WORK INSTRUCTIONS
Give the records again in full, exactly as written.

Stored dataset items
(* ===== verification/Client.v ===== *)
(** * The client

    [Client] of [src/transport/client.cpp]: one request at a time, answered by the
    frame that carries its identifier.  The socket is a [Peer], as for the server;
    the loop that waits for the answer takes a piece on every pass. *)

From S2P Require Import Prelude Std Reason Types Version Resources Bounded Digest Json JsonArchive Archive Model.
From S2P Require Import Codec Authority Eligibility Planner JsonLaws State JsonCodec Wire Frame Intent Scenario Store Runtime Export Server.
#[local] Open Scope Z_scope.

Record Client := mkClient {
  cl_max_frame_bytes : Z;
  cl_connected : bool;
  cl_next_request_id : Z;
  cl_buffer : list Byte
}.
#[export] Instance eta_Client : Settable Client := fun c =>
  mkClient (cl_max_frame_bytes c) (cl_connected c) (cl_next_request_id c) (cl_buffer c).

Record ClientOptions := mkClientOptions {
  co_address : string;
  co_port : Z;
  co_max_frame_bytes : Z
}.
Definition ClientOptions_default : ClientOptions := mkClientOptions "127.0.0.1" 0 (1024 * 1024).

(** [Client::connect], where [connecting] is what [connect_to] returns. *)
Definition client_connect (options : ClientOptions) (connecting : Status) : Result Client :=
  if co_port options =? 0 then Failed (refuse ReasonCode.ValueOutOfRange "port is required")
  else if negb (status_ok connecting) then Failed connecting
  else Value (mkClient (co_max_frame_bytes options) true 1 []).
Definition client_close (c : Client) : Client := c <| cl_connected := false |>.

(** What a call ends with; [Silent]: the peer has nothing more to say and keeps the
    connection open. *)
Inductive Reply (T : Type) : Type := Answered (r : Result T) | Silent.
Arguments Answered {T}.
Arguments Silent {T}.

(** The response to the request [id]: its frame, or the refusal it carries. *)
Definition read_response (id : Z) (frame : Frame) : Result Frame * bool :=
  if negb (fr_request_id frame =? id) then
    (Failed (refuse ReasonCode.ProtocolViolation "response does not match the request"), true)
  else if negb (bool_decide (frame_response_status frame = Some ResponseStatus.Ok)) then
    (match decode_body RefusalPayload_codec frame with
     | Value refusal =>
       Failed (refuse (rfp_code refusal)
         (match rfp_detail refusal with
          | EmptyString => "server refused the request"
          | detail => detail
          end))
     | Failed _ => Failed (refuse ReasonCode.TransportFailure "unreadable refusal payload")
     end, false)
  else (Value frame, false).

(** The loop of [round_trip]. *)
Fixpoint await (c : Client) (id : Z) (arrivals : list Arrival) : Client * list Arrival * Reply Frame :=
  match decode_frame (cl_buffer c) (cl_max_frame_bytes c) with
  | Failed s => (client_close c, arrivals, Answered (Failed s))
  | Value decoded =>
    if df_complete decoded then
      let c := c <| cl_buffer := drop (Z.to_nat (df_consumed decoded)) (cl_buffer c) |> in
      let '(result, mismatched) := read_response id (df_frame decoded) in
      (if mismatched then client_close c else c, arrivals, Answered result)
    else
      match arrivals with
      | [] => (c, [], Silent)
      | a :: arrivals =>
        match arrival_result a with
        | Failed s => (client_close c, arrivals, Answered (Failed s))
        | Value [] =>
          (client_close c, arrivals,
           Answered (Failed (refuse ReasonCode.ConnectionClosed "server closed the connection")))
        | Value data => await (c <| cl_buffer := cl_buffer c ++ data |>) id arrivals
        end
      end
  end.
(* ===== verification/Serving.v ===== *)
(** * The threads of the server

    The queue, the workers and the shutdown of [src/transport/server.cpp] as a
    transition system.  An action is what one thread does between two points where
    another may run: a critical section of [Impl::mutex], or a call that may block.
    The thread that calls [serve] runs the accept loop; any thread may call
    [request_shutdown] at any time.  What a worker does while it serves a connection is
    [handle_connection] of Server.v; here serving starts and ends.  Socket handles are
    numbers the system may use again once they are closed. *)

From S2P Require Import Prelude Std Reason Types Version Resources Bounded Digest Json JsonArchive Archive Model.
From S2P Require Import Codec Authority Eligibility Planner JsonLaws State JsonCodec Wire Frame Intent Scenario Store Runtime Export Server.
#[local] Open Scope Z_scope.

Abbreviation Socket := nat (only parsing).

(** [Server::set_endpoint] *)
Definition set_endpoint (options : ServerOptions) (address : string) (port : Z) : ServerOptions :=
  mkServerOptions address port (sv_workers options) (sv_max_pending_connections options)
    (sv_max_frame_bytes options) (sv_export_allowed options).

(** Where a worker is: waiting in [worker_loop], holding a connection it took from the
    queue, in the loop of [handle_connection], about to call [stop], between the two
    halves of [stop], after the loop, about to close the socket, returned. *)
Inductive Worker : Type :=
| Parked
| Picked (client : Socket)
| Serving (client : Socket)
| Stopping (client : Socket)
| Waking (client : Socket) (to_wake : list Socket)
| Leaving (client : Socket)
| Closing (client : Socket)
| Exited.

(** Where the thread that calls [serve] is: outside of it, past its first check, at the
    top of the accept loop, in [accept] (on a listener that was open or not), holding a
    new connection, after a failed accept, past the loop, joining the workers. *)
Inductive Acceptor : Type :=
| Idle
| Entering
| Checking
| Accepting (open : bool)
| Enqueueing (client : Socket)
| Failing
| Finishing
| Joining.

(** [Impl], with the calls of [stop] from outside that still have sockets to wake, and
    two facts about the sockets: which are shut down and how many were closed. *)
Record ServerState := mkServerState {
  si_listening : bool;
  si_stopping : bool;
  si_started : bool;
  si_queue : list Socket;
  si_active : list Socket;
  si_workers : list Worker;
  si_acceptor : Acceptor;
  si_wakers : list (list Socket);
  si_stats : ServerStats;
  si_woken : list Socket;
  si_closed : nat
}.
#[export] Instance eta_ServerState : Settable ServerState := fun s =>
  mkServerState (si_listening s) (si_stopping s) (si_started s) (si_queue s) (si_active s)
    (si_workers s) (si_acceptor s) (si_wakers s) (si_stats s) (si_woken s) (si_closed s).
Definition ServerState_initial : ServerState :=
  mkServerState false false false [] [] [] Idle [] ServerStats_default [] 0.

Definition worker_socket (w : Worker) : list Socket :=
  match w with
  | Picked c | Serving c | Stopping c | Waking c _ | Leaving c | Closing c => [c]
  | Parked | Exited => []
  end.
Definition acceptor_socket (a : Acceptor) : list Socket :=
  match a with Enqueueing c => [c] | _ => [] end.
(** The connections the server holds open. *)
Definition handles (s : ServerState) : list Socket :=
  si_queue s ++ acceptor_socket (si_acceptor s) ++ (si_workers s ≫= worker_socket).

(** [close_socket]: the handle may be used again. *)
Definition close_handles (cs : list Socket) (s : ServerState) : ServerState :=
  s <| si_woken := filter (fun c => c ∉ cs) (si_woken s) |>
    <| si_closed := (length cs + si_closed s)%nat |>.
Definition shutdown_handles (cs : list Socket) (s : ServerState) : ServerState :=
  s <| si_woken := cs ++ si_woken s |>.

SOLVED EXERCISE
(* ===== verification/Client.v ===== *)
(** * The client

    [Client] of [src/transport/client.cpp]: one request at a time, answered by the
    frame that carries its identifier.  The socket is a [Peer], as for the server;
    the loop that waits for the answer takes a piece on every pass. *)

From S2P Require Import Prelude Std Reason Types Version Resources Bounded Digest Json JsonArchive Archive Model.
From S2P Require Import Codec Authority Eligibility Planner JsonLaws State JsonCodec Wire Frame Intent Scenario Store Runtime Export Server.
#[local] Open Scope Z_scope.

Record Client := mkClient {
  cl_max_frame_bytes : Z;
  cl_connected : bool;
  cl_next_request_id : Z;
  cl_buffer : list Byte
}.
#[export] Instance eta_Client : Settable Client := fun c =>
  mkClient (cl_max_frame_bytes c) (cl_connected c) (cl_next_request_id c) (cl_buffer c).

Record ClientOptions := mkClientOptions {
  co_address : string;
  co_port : Z;
  co_max_frame_bytes : Z
}.
Definition ClientOptions_default : ClientOptions := mkClientOptions "127.0.0.1" 0 (1024 * 1024).

(** [Client::connect], where [connecting] is what [connect_to] returns. *)
Definition client_connect (options : ClientOptions) (connecting : Status) : Result Client :=
  if co_port options =? 0 then Failed (refuse ReasonCode.ValueOutOfRange "port is required")
  else if negb (status_ok connecting) then Failed connecting
  else Value (mkClient (co_max_frame_bytes options) true 1 []).
Definition client_close (c : Client) : Client := c <| cl_connected := false |>.

(** What a call ends with; [Silent]: the peer has nothing more to say and keeps the
    connection open. *)
Inductive Reply (T : Type) : Type := Answered (r : Result T) | Silent.
Arguments Answered {T}.
Arguments Silent {T}.

(** The response to the request [id]: its frame, or the refusal it carries. *)
Definition read_response (id : Z) (frame : Frame) : Result Frame * bool :=
  if negb (fr_request_id frame =? id) then
    (Failed (refuse ReasonCode.ProtocolViolation "response does not match the request"), true)
  else if negb (bool_decide (frame_response_status frame = Some ResponseStatus.Ok)) then
    (match decode_body RefusalPayload_codec frame with
     | Value refusal =>
       Failed (refuse (rfp_code refusal)
         (match rfp_detail refusal with
          | EmptyString => "server refused the request"
          | detail => detail
          end))
     | Failed _ => Failed (refuse ReasonCode.TransportFailure "unreadable refusal payload")
     end, false)
  else (Value frame, false).

(** The loop of [round_trip]. *)
Fixpoint await (c : Client) (id : Z) (arrivals : list Arrival) : Client * list Arrival * Reply Frame :=
  match decode_frame (cl_buffer c) (cl_max_frame_bytes c) with
  | Failed s => (client_close c, arrivals, Answered (Failed s))
  | Value decoded =>
    if df_complete decoded then
      let c := c <| cl_buffer := drop (Z.to_nat (df_consumed decoded)) (cl_buffer c) |> in
      let '(result, mismatched) := read_response id (df_frame decoded) in
      (if mismatched then client_close c else c, arrivals, Answered result)
    else
      match arrivals with
      | [] => (c, [], Silent)
      | a :: arrivals =>
        match arrival_result a with
        | Failed s => (client_close c, arrivals, Answered (Failed s))
        | Value [] =>
          (client_close c, arrivals,
           Answered (Failed (refuse ReasonCode.ConnectionClosed "server closed the connection")))
        | Value data => await (c <| cl_buffer := cl_buffer c ++ data |>) id arrivals
        end
      end
  end.
(* ===== verification/Serving.v ===== *)
(** * The threads of the server

    The queue, the workers and the shutdown of [src/transport/server.cpp] as a
    transition system.  An action is what one thread does between two points where
    another may run: a critical section of [Impl::mutex], or a call that may block.
    The thread that calls [serve] runs the accept loop; any thread may call
    [request_shutdown] at any time.  What a worker does while it serves a connection is
    [handle_connection] of Server.v; here serving starts and ends.  Socket handles are
    numbers the system may use again once they are closed. *)

From S2P Require Import Prelude Std Reason Types Version Resources Bounded Digest Json JsonArchive Archive Model.
From S2P Require Import Codec Authority Eligibility Planner JsonLaws State JsonCodec Wire Frame Intent Scenario Store Runtime Export Server.
#[local] Open Scope Z_scope.

Abbreviation Socket := nat (only parsing).

(** [Server::set_endpoint] *)
Definition set_endpoint (options : ServerOptions) (address : string) (port : Z) : ServerOptions :=
  mkServerOptions address port (sv_workers options) (sv_max_pending_connections options)
    (sv_max_frame_bytes options) (sv_export_allowed options).

(** Where a worker is: waiting in [worker_loop], holding a connection it took from the
    queue, in the loop of [handle_connection], about to call [stop], between the two
    halves of [stop], after the loop, about to close the socket, returned. *)
Inductive Worker : Type :=
| Parked
| Picked (client : Socket)
| Serving (client : Socket)
| Stopping (client : Socket)
| Waking (client : Socket) (to_wake : list Socket)
| Leaving (client : Socket)
| Closing (client : Socket)
| Exited.

(** Where the thread that calls [serve] is: outside of it, past its first check, at the
    top of the accept loop, in [accept] (on a listener that was open or not), holding a
    new connection, after a failed accept, past the loop, joining the workers. *)
Inductive Acceptor : Type :=
| Idle
| Entering
| Checking
| Accepting (open : bool)
| Enqueueing (client : Socket)
| Failing
| Finishing
| Joining.

(** [Impl], with the calls of [stop] from outside that still have sockets to wake, and
    two facts about the sockets: which are shut down and how many were closed. *)
Record ServerState := mkServerState {
  si_listening : bool;
  si_stopping : bool;
  si_started : bool;
  si_queue : list Socket;
  si_active : list Socket;
  si_workers : list Worker;
  si_acceptor : Acceptor;
  si_wakers : list (list Socket);
  si_stats : ServerStats;
  si_woken : list Socket;
  si_closed : nat
}.
#[export] Instance eta_ServerState : Settable ServerState := fun s =>
  mkServerState (si_listening s) (si_stopping s) (si_started s) (si_queue s) (si_active s)
    (si_workers s) (si_acceptor s) (si_wakers s) (si_stats s) (si_woken s) (si_closed s).
Definition ServerState_initial : ServerState :=
  mkServerState false false false [] [] [] Idle [] ServerStats_default [] 0.

Definition worker_socket (w : Worker) : list Socket :=
  match w with
  | Picked c | Serving c | Stopping c | Waking c _ | Leaving c | Closing c => [c]
  | Parked | Exited => []
  end.
Definition acceptor_socket (a : Acceptor) : list Socket :=
  match a with Enqueueing c => [c] | _ => [] end.
(** The connections the server holds open. *)
Definition handles (s : ServerState) : list Socket :=
  si_queue s ++ acceptor_socket (si_acceptor s) ++ (si_workers s ≫= worker_socket).

(** [close_socket]: the handle may be used again. *)
Definition close_handles (cs : list Socket) (s : ServerState) : ServerState :=
  s <| si_woken := filter (fun c => c ∉ cs) (si_woken s) |>
    <| si_closed := (length cs + si_closed s)%nat |>.
Definition shutdown_handles (cs : list Socket) (s : ServerState) : ServerState :=
  s <| si_woken := cs ++ si_woken s |>.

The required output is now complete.